黒句がしたことはこうである。今日『降りて』から伍波とビルに行くまでの間に、自分の用意していた銃を、伍波の所持していたものと入れ替えたのだ。前にメンバーの一人に彼女の得物を聞いたことで、同じものを購入し、従来のものとは格段に威力を落とすよう改造し、更に銃弾には鉛の弾ではなく、自作したゴム弾を装填したものだ。
例え至近距離で発砲しても、人間を殺傷不可能な拳銃を自分で作成し、伍波に使用させた。問題なのは、それが完全に黒句の独断だったというだけだ。
「使うまで気がつかなかったけど、一体どこで入れ替えたんですか?」
「教える気はないよ。それに関しては、君が気付かなかったのが悪い」
伍波はしばらく黙りこんだ後、口を開く。
「今回、黒句さんは一体何がしたかったんですか?」
「君に人殺しをしてほしくなかった。ただ、それだけだね」
現に、あの十数人の男たちに一人として死者は出なかった。今頃は病院に搬送されているころだろう。唯一心配があるとすれば、黒句が投げた灰皿が頭に直撃した人物だけだが。

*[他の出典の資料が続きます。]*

(* ===== verification/Debugmm.v ===== *)
(** Debugmm: the memory map on the console ([kernel/src/mm/debug_mm.c]). *)
From S2P Require Import Prelude Layout Pmm CString.

Definition LIMINE_MEMMAP_RESERVED : Z := 1.
Definition LIMINE_MEMMAP_ACPI_RECLAIMABLE : Z := 2.
Definition LIMINE_MEMMAP_ACPI_NVS : Z := 3.
Definition LIMINE_MEMMAP_BAD_MEMORY : Z := 4.
Definition LIMINE_MEMMAP_ACPI_TABLES : Z := 8.

Definition memtype2str (type : Z) : string :=
  if type =? LIMINE_MEMMAP_USABLE then "USABLE"
  else if type =? LIMINE_MEMMAP_RESERVED then "RESERVED"
  else if type =? LIMINE_MEMMAP_ACPI_RECLAIMABLE then "ACPI_RECLAIMABLE"
  else if type =? LIMINE_MEMMAP_ACPI_NVS then "ACPI_NVS"
  else if type =? LIMINE_MEMMAP_BAD_MEMORY then "BAD_MEMORY"
  else if type =? LIMINE_MEMMAP_BOOTLOADER_RECLAIMABLE then "BOOTLOADER_RECLAIMABLE"
  else if type =? LIMINE_MEMMAP_EXECUTABLE_AND_MODULES then "EXECUTABLE_AND_MODULES"
  else if type =? LIMINE_MEMMAP_FRAMEBUFFER then "MEMMAP_FRAMEBUFFER"
  else if type =? LIMINE_MEMMAP_ACPI_TABLES then "ACPI_TABLES"
  else "UNKNOWN".

Section debug.
  Context {St : Type} `{!Traced St}.
  (** What the local buffers of 64 bytes hold. *)
  Context (junk : list Z).

Definition kprint (s : string) : M St unit := emit (EvPrint s []).
Definition kprint_buf (buf : list Z) : M St unit := emit (EvPrint "%s" [KStr buf]).
Definition kprint_uint64 (val : Z) : M St unit := emit (EvPrint "%lu" [KInt val]).
Definition kprint_itoa (val base : Z) : M St unit := buf ← lift_res (itoa_uint64 val junk base); kprint_buf buf.

(** [totalmm], [usablemm] and [unusablemm]. *)
Record mem_totals := MemTotals { totalmm : Z; usablemm : Z; unusablemm : Z }.
Definition count_entry (t : mem_totals) (e : memmap_entry) : mem_totals :=
  let total := u64 (totalmm t + length_ e) in
  if type_ e =? LIMINE_MEMMAP_USABLE then MemTotals total (u64 (usablemm t + length_ e)) (unusablemm t)
  else MemTotals total (usablemm t) (u64 (unusablemm t + length_ e)).

Definition print_entry (i : Z) (e : memmap_entry) : M St unit :=
  kprint "Entry ";; kprint_uint64 i;; kprint ":";;
  kprint " base address at: ";; kprint_itoa (base e) 16;;
  kprint " size=";; kprint_itoa (length_ e) 10;;
  kprint " bytes";; kprint " type=";; kprintln (memtype2str (type_ e)).

Fixpoint debug_entries (i : Z) (mmap : list memmap_entry) (t : mem_totals) : M St mem_totals :=
  match mmap with
  | [] => mret t
  | e :: mmap' => print_entry i e;; debug_entries (u64 (i + 1)) mmap' (count_entry t e)
  end.

Definition print_total (what : string) (val : Z) : M St unit := kprint what;; kprint_itoa val 10;; kprintln " bytes".

(** [None] is a NULL response. *)
Definition debug_memmap (mmap : option (list memmap_entry)) : M St unit :=
  kprintln "start debug memmap ... ";;
  match mmap with
  | None => kprintln "Memmap request failed!"
  | Some entries =>
    kprintln "=== LIMINE MEMORY MAP ===";;
    t ← debug_entries 0 entries (MemTotals 0 0 0);
    print_total "total memory: " (totalmm t);;
    print_total "usable memory: " (usablemm t);;
    print_total "unusable memory: " (unusablemm t);;
    kprintln "=== DEBUG MEMORY MAP FINISHED! ==="
  end.

(** * Only the console changes *)

Definition printed (s s' : St) : Prop := ∃ es, s' = foldr push_event s es.

Lemma printed_refl s : printed s s.
Proof. by exists []. Qed.

Lemma printed_push e s s' : printed s s' → printed s (push_event e s').
Proof. intros [es ->]. by exists (e :: es). Qed.

Lemma printed_inv (P : St → Prop) s s' : (∀ e x, P x → P (push_event e x)) → P s → printed s s' → P s'.
Proof. intros He Hs [es ->]. induction es as [|e es IH]; [done|]. by apply He. Qed.

(** The number in decimal, on a line of its own. *)
Definition total_line (what : string) (val : Z) (evs : list event) : Prop :=
  ∃ buf s, evs = [EvPrint " bytes" []; EvPrint "%s" [KStr buf]; EvPrint what []]
    ∧ cstring buf s ∧ Forall (is_digit 10) s ∧ parse 10 s = val.

Definition sum_lengths (l : list memmap_entry) : Z := foldr (λ e n, length_ e + n) 0 l.
Definition is_usable (e : memmap_entry) : Prop := type_ e = LIMINE_MEMMAP_USABLE.
#[local] Instance is_usable_dec e : Decision (is_usable e) := Z.eq_dec _ _.

Lemma totals_range l : ∀ t,
  0 ≤ totalmm t < 2 ^ 64 → 0 ≤ usablemm t < 2 ^ 64 → 0 ≤ unusablemm t < 2 ^ 64 → let r := foldl count_entry t l in
  0 ≤ totalmm r < 2 ^ 64 ∧ 0 ≤ usablemm r < 2 ^ 64 ∧ 0 ≤ unusablemm r < 2 ^ 64.
Proof.
  induction l as [|e l IH]; intros t H1 H2 H3; [done|]. cbn [foldl]. apply IH; unfold count_entry; case_match; try done; apply u64_range.
Qed.

(** The wrapped sums of the loop are the sums, wrapped. *)
Lemma count_entries l : ∀ t,
  let r := foldl count_entry t l in
  u64 (totalmm r) = u64 (totalmm t + sum_lengths l)
  ∧ u64 (usablemm r) = u64 (usablemm t + sum_lengths (filter is_usable l))
  ∧ u64 (unusablemm r) = u64 (unusablemm t + sum_lengths (filter (λ e, ¬ is_usable e) l)).
Proof.
  induction l as [|e l IH]; intros t; [cbn; by rewrite !Z.add_0_r|]. cbn [foldl]. specialize (IH (count_entry t e)). cbv zeta in *.
  destruct IH as (-> & -> & ->). unfold count_entry.
  assert (∀ a b c, u64 (u64 (a + b) + c) = u64 (a + (b + c))) as Hu by (intros; unfold u64; rewrite Zplus_mod_idemp_l; f_equal; lia).
  destruct (Z.eqb_spec (type_ e) LIMINE_MEMMAP_USABLE) as [Hy|Hn]; cbn [totalmm usablemm unusablemm].
  - rewrite (filter_cons_True is_usable) by done. rewrite (filter_cons_False (λ e, ¬ is_usable e)) by (intros H; by apply H).
    unfold sum_lengths in *. cbn [foldr]. by rewrite !Hu.
  - rewrite (filter_cons_False is_usable) by done. rewrite (filter_cons_True (λ e, ¬ is_usable e)) by done.
    unfold sum_lengths in *. cbn [foldr]. by rewrite !Hu.
Qed.

Context (Hjunk : (64 ≤ length junk)%nat).

Lemma wp_kprint_itoa val base s (Q : unit → St → Prop) :
  0 ≤ val < 2 ^ 64 → base = 10 ∨ base = 16 →
  (∀ buf str, cstring buf str → Forall (is_digit base) str → parse base str = val → Q tt (push_event (EvPrint "%s" [KStr buf]) s)) →
  wp (kprint_itoa val base) s Q.
Proof using Hjunk.
  intros Hv Hb HQ. destruct (itoa_uint64_ok val junk base 20 Hv) as (buf & str & E & H1 & H2 & H3); [lia| |lia|].
  { destruct Hb as [->| ->]; lia. }
  unfold kprint_itoa. apply wp_bind. eapply wp_ok; [unfold lift_res; by rewrite E|]. apply wp_emit. by eapply HQ.
Qed.

Lemma print_entry_ok i e s : 0 ≤ base e < 2 ^ 64 → 0 ≤ length_ e < 2 ^ 64 → wp (print_entry i e) s (λ _ s', printed s s').
Proof using Hjunk.
  intros H1 H2. unfold print_entry. do 4 apply wp_bind, wp_emit. apply wp_bind, (wp_kprint_itoa _ 16); [done|by right|]. intros b1 _ _ _ _.
  apply wp_bind, wp_emit. apply wp_bind, (wp_kprint_itoa _ 10); [done|by left|]. intros b2 _ _ _ _.
  do 2 apply wp_bind, wp_emit. apply wp_emit. do 10 apply printed_push. apply printed_refl.
Qed.

Definition entry_sane (e : memmap_entry) : Prop := 0 ≤ base e < 2 ^ 64 ∧ 0 ≤ length_ e < 2 ^ 64.

Lemma debug_entries_ok l : ∀ i t s, Forall entry_sane l → wp (debug_entries i l t) s (λ r s', r = foldl count_entry t l ∧ printed s s').
Proof using Hjunk.
  induction l as [|e l IH]; intros i t s Hl; cbn [debug_entries foldl]; [apply wp_ret; split; [done|apply printed_refl]|].
  apply Forall_cons in Hl as [[H1 H2] Hl]. eapply wp_bind_mono; [by apply print_entry_ok|]. cbn beta. intros _ s1 [es ->].
  eapply wp_mono; [by apply IH|]. cbn beta. intros r s' [-> [es' ->]]. split; [done|]. exists (es' ++ es). by rewrite foldr_app.
Qed.

Lemma debug_memmap_prints mmap s :
  Forall entry_sane mmap →
  wp (debug_memmap (Some mmap)) s (λ _ s', printed s s' ∧ ∃ total usable other rest,
    trace s' = EvPrint "=== DEBUG MEMORY MAP FINISHED! ===" [] :: other ++ usable ++ total ++ rest
    ∧ total_line "total memory: " (u64 (sum_lengths mmap)) total
    ∧ total_line "usable memory: " (u64 (sum_lengths (filter is_usable mmap))) usable
    ∧ total_line "unusable memory: " (u64 (sum_lengths (filter (λ e, ¬ is_usable e) mmap))) other).
Proof using Hjunk.
  intros Hm. unfold debug_memmap. do 2 apply wp_bind, wp_emit.
  eapply wp_bind_mono; [by apply debug_entries_ok|]. cbn beta. intros t s1 [-> Hp].
  destruct (count_entries mmap (MemTotals 0 0 0)) as (E1 & E2 & E3). pose proof (totals_range mmap (MemTotals 0 0 0)) as (R1 & R2 & R3); [simpl; lia..|].
  set (t := foldl _ _ _) in *. cbn [totalmm usablemm unusablemm] in E1, E2, E3. rewrite Z.add_0_l, u64_small in E1, E2, E3 by done.
  unfold print_total. apply wp_bind, wp_bind, wp_emit, wp_bind, (wp_kprint_itoa _ 10); [done|by left|]. intros b1 str1 ? ? ?. apply wp_emit.
  apply wp_bind, wp_bind, wp_emit, wp_bind, (wp_kprint_itoa _ 10); [done|by left|]. intros b2 str2 ? ? ?. apply wp_emit.
  apply wp_bind, wp_bind, wp_emit, wp_bind, (wp_kprint_itoa _ 10); [done|by left|]. intros b3 str3 ? ? ?. apply wp_emit, wp_emit.
  split.
  - destruct Hp as [es ->]. do 10 apply printed_push. exists (es ++ [EvPrint "=== LIMINE MEMORY MAP ===" []; EvPrint "start debug memmap ... " []]).
    by rewrite foldr_app.
  - eexists [_; _; _], [_; _; _], [_; _; _], (trace s1). rewrite !trace_push. split; [reflexivity|]. rewrite <- E1, <- E2, <- E3.
    split; [by exists b1, str1|]. split; [by exists b2, str2|by exists b3, str3].
Qed.

(** C36: for any memory map [debug_memmap] returns without overrunning a buffer,
    changes nothing but the console, and ends with the totals in decimal: the lengths
    of all, of the usable and of the other entries, each modulo 2^64. *)
Theorem debug_memmap_totals mmap s :
  Forall entry_sane mmap →
  wp (debug_memmap (Some mmap)) s (λ _ s', printed s s' ∧ ∃ total usable other rest,
    trace s' = EvPrint "=== DEBUG MEMORY MAP FINISHED! ===" [] :: other ++ usable ++ total ++ rest
    ∧ total_line "total memory: " (u64 (sum_lengths mmap)) total
    ∧ total_line "usable memory: " (u64 (sum_lengths (filter is_usable mmap))) usable
    ∧ total_line "unusable memory: " (u64 (sum_lengths (filter (λ e, ¬ is_usable e) mmap))) other).
Proof using Hjunk. apply debug_memmap_prints. Qed.
End debug.

Lemma debug_memmap_totals_witness :
  ∃ s', debug_memmap (replicate 64 7) (Some [MemmapEntry 4096 126976 0; MemmapEntry 131072 32768 1]) pmm_boot = Ok (tt, s')
    ∧ ∃ rest, trace s' = EvPrint "=== DEBUG MEMORY MAP FINISHED! ===" [] :: rest.
Proof.
  destruct (wp_inv _ _ _ (debug_memmap_totals (replicate 64 7) ltac:(by vm_compute) [MemmapEntry 4096 126976 0; MemmapEntry 131072 32768 1] pmm_boot
    ltac:(by repeat constructor))) as ([] & s' & E & _ & total & usable & other & rest & Et & _).
  exists s'. split; [exact E|]. eexists. exact Et.
Defined.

「じゃあ、もう一つ」人差し指うを立てて、伍波は言う。「前に言った、どうしてあの人を逃がしたか、について。仕事が無事に終わったら教えてくれるっていいましたよね。約束を守って
ください」
「……あー、あれね」そういや言ったな、そんなこと。その場しのぎで適当に言った言葉だったのだが。ここは、まあ、下手な嘘を吐くよりは本当のことを言った方がいいか。「伍波ちゃん、あの人がどういうことをして、俺達の『対象』になったか、知ってる?」
体面に座った伍波は、表情もなく、首を横に振る。これは、大方黒句の予想通りだ。
「あの人はね、他国との兵器交渉をする人だったわけ。銃刀法、くらいは知ってるよね?」
「……はい」半分、黒句が自分を子供扱いしたことへの反抗心を声に表しつつ、伍波が答える。
「日本国では、銃器とかでっかい刃物とかは、資格を持ってないと所持を許されない。作る方もね。だから、この国にそういった物を持ち込むのは、他国からの方がずっとリスクが少ないわけ。で、あの人はそういった危ないもんの取引をやってた人なんだよね」
「それが?」
伍波が疑問を含んだ声を上げる。回りくどい、と言っているのかもしれない。
「他国の武器を、こっちで売ったり買ったりっていうのは、一概に武器そのものを扱う訳じゃない。ほとんどは契約と書類と人間関係によって成り立つ。運搬とかそんなのはあの人たちにとっては下請けだ。君だって、手紙を出す時には必ず郵便を通すでしょ? いわば、彼はその兵器の方を職業にしている人だったわけ。だとしたら、でしょ」
「なにが?」言い方がきっついなこの子、と黒句は思う。
「彼自身は、俺達が排除すべき『害』じゃないってことだよ。あくまで『世の中の害』になるのは彼の仕事であって、その先にある物資と、それが流れる方向。そうして流れた後に行われる行為なのであって、彼はその中間地点でしかない。なら、彼を『やる』必要はないでしょ」
「意味がよく分からないんですが。つまり黒句さんは、あの人に脅威がなかったから、本当に脅威となるものだけを切除した、ということですか?」
「うーん、まあ、そんなとこ」細かい説明をするのが億劫になって、黒句はそう肯定した。「まあ、俺の所為でお給料が少し減っちゃったから、前の相方の人には睨まれたけどねー」
黒句達の仕事は完全給料制である。一度仕事に赴いた金額と、それに、仕事時に『対象』となった人物を何人殺害したかで金額が決定される。プロの球技において、一人の選手がいくつ得点を取ったかで金額を計算するシステムに近い。
「実際にもうその行為をしないって約束してもらえれば、そして本人もそれをしてくれれば、その人物は『対象』から外れるわけ。脅威がなくなったら、俺達の仕事はそれで終わる」
「でもあの人、結局黒句さんの言うことを無視したわけですよね」
「そうだね。そこは、本当に残念だった」黒句らが仕事の『対象』を逃がすことが許されるのは一度だけである。一度逃がした『対象』が再度黒句らの忠告を無視して行動を始めた場合、その際にはなんの釈明を言おうと法的に勝利が確定していても、『対象』には殺害という未来しか待っていない。